Bauchspeicheldrüsenkrebs: Mögliche Früherkennung durch Urintest


Bauchspeicheldrüsenkrebs verläuft in den meisten Fällen tödlich. Der Grund ist nicht, dass er nicht behandelbar wäre. Vielmehr liegt das Problem in der späten Diagnose. Dann ist der Krebs schon in der terminalen Phase und die Patienten haben oft nicht mehr lange zu leben.

Eine Studie von britischen Forschern am Barts Cancer Institute der Queen Mary Universität London hat nun drei bestimmte Proteine nachgewiesen, die bei Krebspatienten in höherer Konzentration im Urin vorkommen. Der Vorteil: mit einem einfachen, kostengünstigen Test kann der Pankreas Krebs schon in einem sehr frühen Stadium eindeutig erkannt werden.

Späte Diagnose gleicht einem Todesurteil

Derzeit leben weniger als fünf Prozent  der Patienten länger als fünf Jahre nach der Diagnose Bauchspeicheldrüsenkrebs. In Europa starben 2013 mehr als 40 000 Menschen daran, berichten die Forscher rund um Tatjana Crnogorac-Jurcevic, die die Studie geleitet hat.

Die Studie, die im Fachmagazin Clinical Cancer Research veröffentlicht wurde,  untersuchte 488 Urinproben. Davon waren 192 von bekannten Bauchspeicheldrüsenkrebs Patienten, 92 von Patienten mit einer chronischen Entzündung des Pankreas und weitere 87 von gesunden Menschen, die sich freiwillig zur Teilnahme an der Studie meldeten. Zur Überprüfung wurden auch 117 Proben von Patienten mit Erkrankungen von Leber und Gallenblase untersucht.

Drei Proteine bei Erkrankten in erhöhter Konzentration

Insgesamt fand man 1 500 verschiedene Proteine in den Urinproben. Aufgrund früherer Erkenntnisse wurden drei dieser Proteine für eine nähere Untersuchung ausgewählt: die Proteine LYVE1, REG1A und TFF1. Diejenigen, die von Bauchspeicheldrüsenkrebs betroffen waren, hatten im Vergleich mit gesunden Menschen einen erhöhten Anteil dieser Proteine im Urin.
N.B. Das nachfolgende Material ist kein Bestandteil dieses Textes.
(** The checks that come before the signature, in order. *)
Definition misplaced (g : GossipStore) (area : AreaTag) (r : Rec) : option report :=
  let f := fields r in
  let isDoorEvent := bool_decide (Type_ f = TypeDoorEvent) in
  if negb (bool_decide (Area f = area)) then Some (WrongArea (id r))
  else if isNotReplicated (Type_ f) then Some (MailRefused (Origin f))
  else if negb (eqb isDoorEvent (IsDoorArea g area))
  then Some (if isDoorEvent then NotADoorLeague (Origin f) else OnlyDoorEvents (Origin f))
  else None.

(** A NODE record carries its key and brings it in; any other needs the roster. *)
Definition verified (now : Z) (r : Rec) (g : GossipStore) : option report * GossipStore :=
  let o := Origin (fields r) in
  if bool_decide (Type_ (fields r) = TypeNode) then
    match VerifyNodeRecord r with
    | Err e => (Some (NodeUnverified o e), g)
    | Ok _ =>
        match PutNodeFromRecord now r (st g) with
        | (Err e, _) => (Some (NodeUnverified o e), g)
        | (Ok (Some e), _) => (Some (NodeNotStored o e), g)
        | (Ok None, db) => (None, forget o (with_db db g))
        end
    end
  else
    match keyFor o g with
    | (Err e, g) => (Some (NoKeyYet o e), g)
    | (Ok pub, g) => (match Verify r pub with Ok _ => None | Err e => Some (RecordUnverified (id r) e) end, g)
    end.

(** One round: what is reported, how many rows were added, and an error that ends
    the loop. *)
Definition apply_one (now : Z) (area : AreaTag) (r : Rec) (g : GossipStore)
    : GossipStore * Z * option report * option store_error :=
  match misplaced g area r with
  | Some why => (g, 0, Some why, None)
  | None =>
      match verified now r g with
      | (Some why, g) => (g, 0, Some why, None)
      | (None, g) =>
          let held := HasRecord (id r) (st g) in
          match PutRecord now r (st g) with
          | (Some ErrSeqConflict, _) => (g, 0, Some (Divergent (Origin (fields r))), None)
          | (Some e, _) => (g, 0, None, Some e)
          | (None, db) => (with_db db g, if held then 0 else 1, None, None)
          end
      end
  end.

Fixpoint apply_loop (now : Z) (area : AreaTag) (recs : list Rec) (g : GossipStore) (added : Z) (told : list report)
    : GossipStore * Z * list report * option store_error :=
  match recs with
  | [] => (g, added, told, None)
  | r :: recs' =>
      let '(g, n, why, err) := apply_one now area r g in
      let told := told ++ option_list why in
      match err with
      | Some e => (g, added, told, Some e)
      | None => apply_loop now area recs' g (added + n) told
      end
  end.

Definition Apply (now : Z) (area : AreaTag) (recs : list Rec) (g : GossipStore)
    : GossipStore * Z * list report * option store_error := apply_loop now area recs g 0 [].
End gossip_store.

(** ** The interfaces it implements *)

Section instances.
Context `{HB : Blake3, HE : Ed25519, HD : SqlDriver} (now : Z).

Definition apply_quietly (g : GossipStore) (area : AreaTag) (recs : list Rec) : GossipStore * Z * option store_error :=
  let '(g, added, _, err) := Apply now area recs g in (g, added, err).

#[local] Instance log_Store : GossipEngine.Store GossipStore store_error := {
  st_Areas := Areas; st_Vector := Vector_; st_Records := Records_; st_Apply := apply_quietly
}.
#[local] Instance log_Exporter : Exchange.Exporter GossipStore := {
  ex_Areas := Areas; ex_Vector := Vector_; ex_Records := Records_
}.
#[local] Instance log_Importer : Exchange.Importer GossipStore store_error := apply_quietly.
End instances.

(** ** The version vector *)

Section vector.
Context `{HB : Blake3, HE : Ed25519, HD : SqlDriver}.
Man konnte die Patienten mit Bauchspeicheldrüsenkrebs auch eindeutig von jenen mit einer chronischen Bauchspeicheldrüsenentzündung unterscheiden. Wie die gesunden Teilnehmer hatten auch letztgenannte eine niedrige Konzentration der Proteine LYVE1, REG1A und TFF1.

Früherkennung ist überlebenswichtig bei Bauchspeicheldrüsenkrebs

Werden die drei Proteine auf einem Test kombiniert, so kann Bauchspeicheldrüsenkrebs zu 90 prozentiger Wahrscheinlichkeit bereits in der Phase I und II nachgewiesen werden, sind sich die Forscher sicher. In der Phase I diagnostiziert, haben Patienten eine 60 prozentige Überlebenschance, in Phase II immerhin noch 20 Prozent. In der terminalen Phase liegt die Überlebenschance dagegen bei gerade mal drei Prozent.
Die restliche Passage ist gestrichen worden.